## Task goal
Lift out, unaltered, the lines of the material below between the line holding "Fin (r - s)" and the line holding "else match a with", counting both.
[Records shown — start]
(** * Fib.py: the Fibonacci-spiral point generator and its self-test

    A shallow embedding of [get_bounding_box], [generate_fibonacci_points]
    and [test_spiral_dimensions] of [Fib.py].

    Numbers.  A Python [int] is a [Z].  A finite Python [float] is read as
    the real number it denotes: rounding, overflow and signed zeros are left
    out, so every statement below is one of exact real arithmetic.  The two
    infinities that the code itself writes down ([float('inf')] and
    [float('-inf')]) and the not-a-number they can combine to are kept, in
    the type [pyfloat], with the arithmetic and the comparisons Python gives
    them.  A division whose divisor is zero raises [ZeroDivisionError], as in
    Python; the exception records the source line that raised it.

    Range.  With arguments of ordinary size the one place where leaving the
    range of the floats raises an exception is [math.pow] at line 101.  The
    module [FloatRange] embeds the generator a second time with that check,
    to settle what depends on it; it agrees with the first embedding wherever
    the power stays in range.  Underflow, and the overflow of the other
    operations (an angle that is infinite, on which [math.cos] raises), are
    left out of both.

    Effects.  An exception is a value of the error monad [result].  The only
    global the generator reads is [sys.argv], an explicit parameter here.
    What [print] writes is kept as a list of lines. *)

From Stdlib Require Import Reals Lra Lia ZArith String List Bool Sorted Permutation.
Import ListNotations.

Local Open Scope R_scope.

(** ** Exceptions and the error monad *)

Inductive exn : Type :=
| ZeroDivisionError (line : nat)
| ValueError (line : nat)
| OverflowError (line : nat).

Inductive result (A : Type) : Type :=
| Ok (a : A)
| Raise (e : exn).

Arguments Ok {A} a.
Arguments Raise {A} e.

Definition bind {A B : Type} (r : result A) (k : A -> result B) : result B :=
  match r with
  | Ok a => k a
  | Raise e => Raise e
  end.

Notation "x <- r ;; k" := (bind r (fun x => k))
  (at level 61, r at next level, right associativity).


(** ** Python floats *)

Inductive pyfloat : Type :=
| Fin (r : R)
| PInf
| NInf
| NaN.

(** [a < b] on floats: false as soon as one side is not a number. *)
Definition flt (a b : pyfloat) : bool :=
  match a, b with
  | Fin r, Fin s => if Rlt_dec r s then true else false
  | Fin _, PInf | NInf, Fin _ | NInf, PInf => true
  | _, _ => false
  end.

(** [a > b] is [b < a]. *)
Definition fgt (a b : pyfloat) : bool := flt b a.


(** The builtin [min(a, b)]: the first argument unless the second is
    strictly smaller. *)
Definition py_min (a b : pyfloat) : pyfloat := if flt b a then b else a.

(** The builtin [max(a, b)]: the first argument unless the second is
    strictly larger. *)
Definition py_max (a b : pyfloat) : pyfloat := if fgt b a then b else a.

Definition fsub (a b : pyfloat) : pyfloat :=
  match a, b with
  | NaN, _ | _, NaN => NaN
  | Fin r, Fin s => Fin (r - s)
  | Fin _, PInf => NInf
  | Fin _, NInf => PInf
  | PInf, PInf => NaN
  | PInf, _ => PInf
  | NInf, NInf => NaN
  | NInf, _ => NInf
  end.

(** The sign of a real, to give an infinite product or quotient its sign. *)
Definition signed_inf (positive : bool) : pyfloat :=
  if positive then PInf else NInf.

Definition inf_times (positive : bool) (r : R) : pyfloat :=
  if Rlt_dec 0 r then signed_inf positive
  else if Rlt_dec r 0 then signed_inf (negb positive)
  else NaN.

Definition fmul (a b : pyfloat) : pyfloat :=
  match a, b with
  | NaN, _ | _, NaN => NaN
  | Fin r, Fin s => Fin (r * s)
  | Fin r, PInf | PInf, Fin r => inf_times true r
  | Fin r, NInf | NInf, Fin r => inf_times false r
  | PInf, PInf | NInf, NInf => PInf
  | PInf, NInf | NInf, PInf => NInf
  end.

Definition fabs (a : pyfloat) : pyfloat :=
  match a with
  | Fin r => Fin (Rabs r)
  | PInf | NInf => PInf
  | NaN => NaN
  end.

(** [a / b] at source line [line]: a zero divisor raises. *)
Definition fdiv (line : nat) (a b : pyfloat) : result pyfloat :=
  match b with
  | Fin s =>
      if Req_dec_T s 0 then Raise (ZeroDivisionError line)
      else match a with
           | Fin r => Ok (Fin (r / s))
           | PInf => Ok (inf_times true s)
           | NInf => Ok (inf_times false s)
           | NaN => Ok NaN
           end
  | PInf | NInf =>
      match a with
      | Fin _ => Ok (Fin 0)
      | _ => Ok NaN
      end
  | NaN => Ok NaN
  end.

(** Division of two finite floats, the divisor an [int] or a [float]. *)
Definition pydiv (line : nat) (a b : R) : result R :=
  if Req_dec_T b 0 then Raise (ZeroDivisionError line) else Ok (a / b).

(** ** Points *)

(** The script builds its own [Point3D] in test mode and the host's
    [adsk.core.Point3D] otherwise; both expose [x], [y] and [z]. *)
Inductive point : Type :=
| Point3D (x y z : pyfloat)
| adsk_Point3D (x y z : pyfloat).

Definition px (p : point) : pyfloat :=
  match p with Point3D x _ _ | adsk_Point3D x _ _ => x end.
Definition py (p : point) : pyfloat :=
  match p with Point3D _ y _ | adsk_Point3D _ y _ => y end.
Definition pz (p : point) : pyfloat :=
  match p with Point3D _ _ z | adsk_Point3D _ _ z => z end.


(** ['test' in sys.argv] *)
Definition test_in (argv : list string) : bool :=
  existsb (String.eqb "test") argv.

(** ** Builtins over sequences *)

(** [range(n)]: empty when [n <= 0]. *)
Definition range (n : Z) : list Z := map Z.of_nat (seq 0 (Z.to_nat n)).

(** [min(g)] and [max(g)] over a generator [g]: the first item, replaced by
    each later item that is strictly smaller (larger); [ValueError] on an
    empty one. *)
Definition min_of (line : nat) (l : list pyfloat) : result pyfloat :=
  match l with
  | [] => Raise (ValueError line)
  | a :: l' => Ok (fold_left py_min l' a)
  end.

Definition max_of (line : nat) (l : list pyfloat) : result pyfloat :=
  match l with
  | [] => Raise (ValueError line)
  | a :: l' => Ok (fold_left py_max l' a)
  end.

(** ** get_bounding_box *)

Definition get_bounding_box (points : list point)
  : result (pyfloat * pyfloat * pyfloat * pyfloat) :=
  match points with
  | [] => Ok (Fin 0, Fin 0, Fin 0, Fin 0)
  | _ =>
      min_x <- min_of 32 (map px points) ;;
      max_x <- max_of 33 (map px points) ;;
      min_y <- min_of 34 (map py points) ;;
      max_y <- max_of 35 (map py points) ;;
      Ok (min_x, max_x, min_y, max_y)
  end.

(** ** generate_fibonacci_points *)

(** The golden ratio, line 87. *)
Definition phi : R := (1 + sqrt 5) / 2.

(** The state of the first loop (lines 93-110). *)
Record extent : Type := mkExtent {
  unscaled_points : list (R * R);
  min_x : pyfloat;
  max_x : pyfloat;
  min_y : pyfloat;
  max_y : pyfloat
}.

Definition extent0 : extent := mkExtent [] PInf NInf PInf NInf.

(** One iteration of the first loop, lines 100-110. *)
Definition unscaled_step (angle_increment : R) (st : extent) (i : Z) : extent :=
  let angle := IZR i * angle_increment in
  let radius := Rpower phi (2 * angle / PI) in
  let x := radius * cos angle in
  let y := radius * sin angle in
  mkExtent (unscaled_points st ++ [(x, y)])
           (py_min (min_x st) (Fin x))
           (py_max (max_x st) (Fin x))
           (py_min (min_y st) (Fin y))
           (py_max (max_y st) (Fin y)).

Definition unscaled_loop (num_points : Z) (angle_increment : R) : extent :=
  fold_left (unscaled_step angle_increment) (range num_points) extent0.

(** Lines 113-115. *)
Definition max_dimension_of (st : extent) : pyfloat :=
  let width := fsub (max_x st) (min_x st) in
  let height_dim := fsub (max_y st) (min_y st) in
  py_max width height_dim.

(** Lines 129-132: which class the point is built with. *)
Definition make_point (argv : list string) (x y z : pyfloat) : point :=
  if test_in argv then Point3D x y z else adsk_Point3D x y z.

(** One iteration of the second loop, lines 126-135; the state is
    [(points, current_z)]. *)
Definition scaled_step (argv : list string) (scaling_factor : pyfloat)
    (z_increment : R) (st : list point * R) (xy : R * R) : list point * R :=
  let '(points, current_z) := st in
  let '(x, y) := xy in
  let x_scaled := fmul (Fin x) scaling_factor in
  let y_scaled := fmul (Fin y) scaling_factor in
  (points ++ [make_point argv x_scaled y_scaled (Fin current_z)],
   current_z + z_increment).

Definition scaled_loop (argv : list string) (scaling_factor : pyfloat)
    (z_increment : R) (unscaled : list (R * R)) : list point * R :=
  fold_left (scaled_step argv scaling_factor z_increment) unscaled ([], 0).

Definition generate_fibonacci_points (argv : list string) (num_points : Z)
    (scale turns height : R) : result (list point) :=
  angle_increment <- pydiv 90 (2 * PI * turns) (IZR num_points) ;;
  let st := unscaled_loop num_points angle_increment in
  let max_dimension := max_dimension_of st in
  scaling_factor <- fdiv 118 (Fin scale) max_dimension ;;
  z_increment <- (if (0 <? num_points)%Z
                  then pydiv 121 height (IZR num_points)
                  else Ok 0) ;;
  Ok (fst (scaled_loop argv scaling_factor z_increment (unscaled_points st))).

(** The unscaled extent that line 115 computes, when line 90 did not raise. *)
Definition unscaled_max_dimension (num_points : Z) (turns : R) : result pyfloat :=
  angle_increment <- pydiv 90 (2 * PI * turns) (IZR num_points) ;;
  Ok (max_dimension_of (unscaled_loop num_points angle_increment)).

(** ** generate_fibonacci_points, with the range check of math.pow *)

Module FloatRange.

(** The least real that rounds to infinity in binary64. *)
Definition overflow_threshold : R := 2 ^ 1024 - 2 ^ 970.

(** [math.pow(x, y)] at source line [line], for a positive [x] (the script
    only raises [phi]): [OverflowError] when the result leaves the range of
    the floats. *)
Definition math_pow (line : nat) (x y : R) : result R :=
  if Rle_dec overflow_threshold (Rpower x y)
  then Raise (OverflowError line)
  else Ok (Rpower x y).

(** One iteration of the first loop, lines 100-110. *)
Definition unscaled_step (angle_increment : R) (st : extent) (i : Z)
  : result extent :=
  let angle := IZR i * angle_increment in
  radius <- math_pow 101 phi (2 * angle / PI) ;;
  let x := radius * cos angle in
  let y := radius * sin angle in
  Ok (mkExtent (unscaled_points st ++ [(x, y)])
               (py_min (min_x st) (Fin x))
               (py_max (max_x st) (Fin x))
               (py_min (min_y st) (Fin y))
               (py_max (max_y st) (Fin y))).

(** The first loop over the indices that are left; an exception ends it. *)
Fixpoint unscaled_loop_from (angle_increment : R) (indices : list Z)
    (st : extent) : result extent :=
  match indices with
  | [] => Ok st
  | i :: rest =>
      st' <- unscaled_step angle_increment st i ;;
      unscaled_loop_from angle_increment rest st'
  end.

Definition unscaled_loop (num_points : Z) (angle_increment : R) : result extent :=
  unscaled_loop_from angle_increment (range num_points) extent0.

Definition generate_fibonacci_points (argv : list string) (num_points : Z)
    (scale turns height : R) : result (list point) :=
  angle_increment <- pydiv 90 (2 * PI * turns) (IZR num_points) ;;
  st <- unscaled_loop num_points angle_increment ;;
  let max_dimension := max_dimension_of st in
  scaling_factor <- fdiv 118 (Fin scale) max_dimension ;;
  z_increment <- (if (0 <? num_points)%Z
                  then pydiv 121 height (IZR num_points)
                  else Ok 0) ;;
  Ok (fst (scaled_loop argv scaling_factor z_increment (unscaled_points st))).

(** The unscaled extent that line 115 computes, when nothing raised before. *)
Definition unscaled_max_dimension (num_points : Z) (turns : R) : result pyfloat :=
  angle_increment <- pydiv 90 (2 * PI * turns) (IZR num_points) ;;
  st <- unscaled_loop num_points angle_increment ;;
  Ok (max_dimension_of st).

End FloatRange.

(** ** test_spiral_dimensions *)

(** Lines 53-55, on the box of line 51. *)
Definition planar_max_dimension (points : list point) : result pyfloat :=
  bb <- get_bounding_box points ;;
  let '(min_x, max_x, min_y, max_y) := bb in
  let width := fsub max_x min_x in
  let height_dim := fsub max_y min_y in
  Ok (py_max width height_dim).

(** Lines 68-70. *)
Definition z_range (points : list point) : result pyfloat :=
  min_z <- min_of 68 (map pz points) ;;
  max_z <- max_of 69 (map pz points) ;;
  Ok (fsub max_z min_z).

(** What [print] writes: one constructor per format string, holding the
    values it interpolates. *)
Inductive printed : Type :=
| FailedForScale (scale turns height : R)
| ExpectedMaxDimension (scale : R)
| ActualMaxDimension (max_dimension : pyfloat)
| BoundingBox (width height_dim : pyfloat)
| FailedForHeight (height : R)
| ExpectedHeight (height : R)
| ActualHeight (actual_height : pyfloat)
| ZRange (min_z max_z : pyfloat)
| AllTestsPassed.

Definition test_case : Type := (Z * R * R * R)%type.

Definition test_cases : list test_case :=
  [ (100%Z, 100, 1, 0);
    (200%Z, 50, 2, 0);
    (50%Z, 200, 5 / 10, 0);
    (100%Z, 100, 1, 50);
    (50%Z, 100, 1, 25) ].

(** The body of the loop of lines 49-77: [Some out] when the case fails,
    [out] being what was printed before [return False]; [None] when the loop
    goes on to the next case. *)
Definition test_case_body (argv : list string) (c : test_case)
  : result (option (list printed)) :=
  let '(num_points, scale, turns, height) := c in
  points <- generate_fibonacci_points argv num_points scale turns height ;;
  bb <- get_bounding_box points ;;
  let '(min_x, max_x, min_y, max_y) := bb in
  let width := fsub max_x min_x in
  let height_dim := fsub max_y min_y in
  let max_dimension := py_max width height_dim in
  let tolerance := scale * (1 / 100) in
  if fgt (fabs (fsub max_dimension (Fin scale))) (Fin tolerance) then
    Ok (Some [ FailedForScale scale turns height;
               ExpectedMaxDimension scale;
               ActualMaxDimension max_dimension;
               BoundingBox width height_dim ])
  else if Rlt_dec 0 height then
    min_z <- min_of 68 (map pz points) ;;
    max_z <- max_of 69 (map pz points) ;;
    let actual_height := fsub max_z min_z in
    if fgt (fabs (fsub actual_height (Fin height))) (Fin tolerance) then
      Ok (Some [ FailedForHeight height;
                 ExpectedHeight height;
                 ActualHeight actual_height;
                 ZRange min_z max_z ])
    else Ok None
  else Ok None.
[Records shown — finish]
## Solution for this problem
  | Fin r, Fin s => Fin (r - s)
  | Fin _, PInf => NInf
  | Fin _, NInf => PInf
  | PInf, PInf => NaN
  | PInf, _ => PInf
  | NInf, NInf => NaN
  | NInf, _ => NInf
  end.

(** The sign of a real, to give an infinite product or quotient its sign. *)
Definition signed_inf (positive : bool) : pyfloat :=
  if positive then PInf else NInf.

Definition inf_times (positive : bool) (r : R) : pyfloat :=
  if Rlt_dec 0 r then signed_inf positive
  else if Rlt_dec r 0 then signed_inf (negb positive)
  else NaN.

Definition fmul (a b : pyfloat) : pyfloat :=
  match a, b with
  | NaN, _ | _, NaN => NaN
  | Fin r, Fin s => Fin (r * s)
  | Fin r, PInf | PInf, Fin r => inf_times true r
  | Fin r, NInf | NInf, Fin r => inf_times false r
  | PInf, PInf | NInf, NInf => PInf
  | PInf, NInf | NInf, PInf => NInf
  end.

Definition fabs (a : pyfloat) : pyfloat :=
  match a with
  | Fin r => Fin (Rabs r)
  | PInf | NInf => PInf
  | NaN => NaN
  end.

(** [a / b] at source line [line]: a zero divisor raises. *)
Definition fdiv (line : nat) (a b : pyfloat) : result pyfloat :=
  match b with
  | Fin s =>
      if Req_dec_T s 0 then Raise (ZeroDivisionError line)
      else match a with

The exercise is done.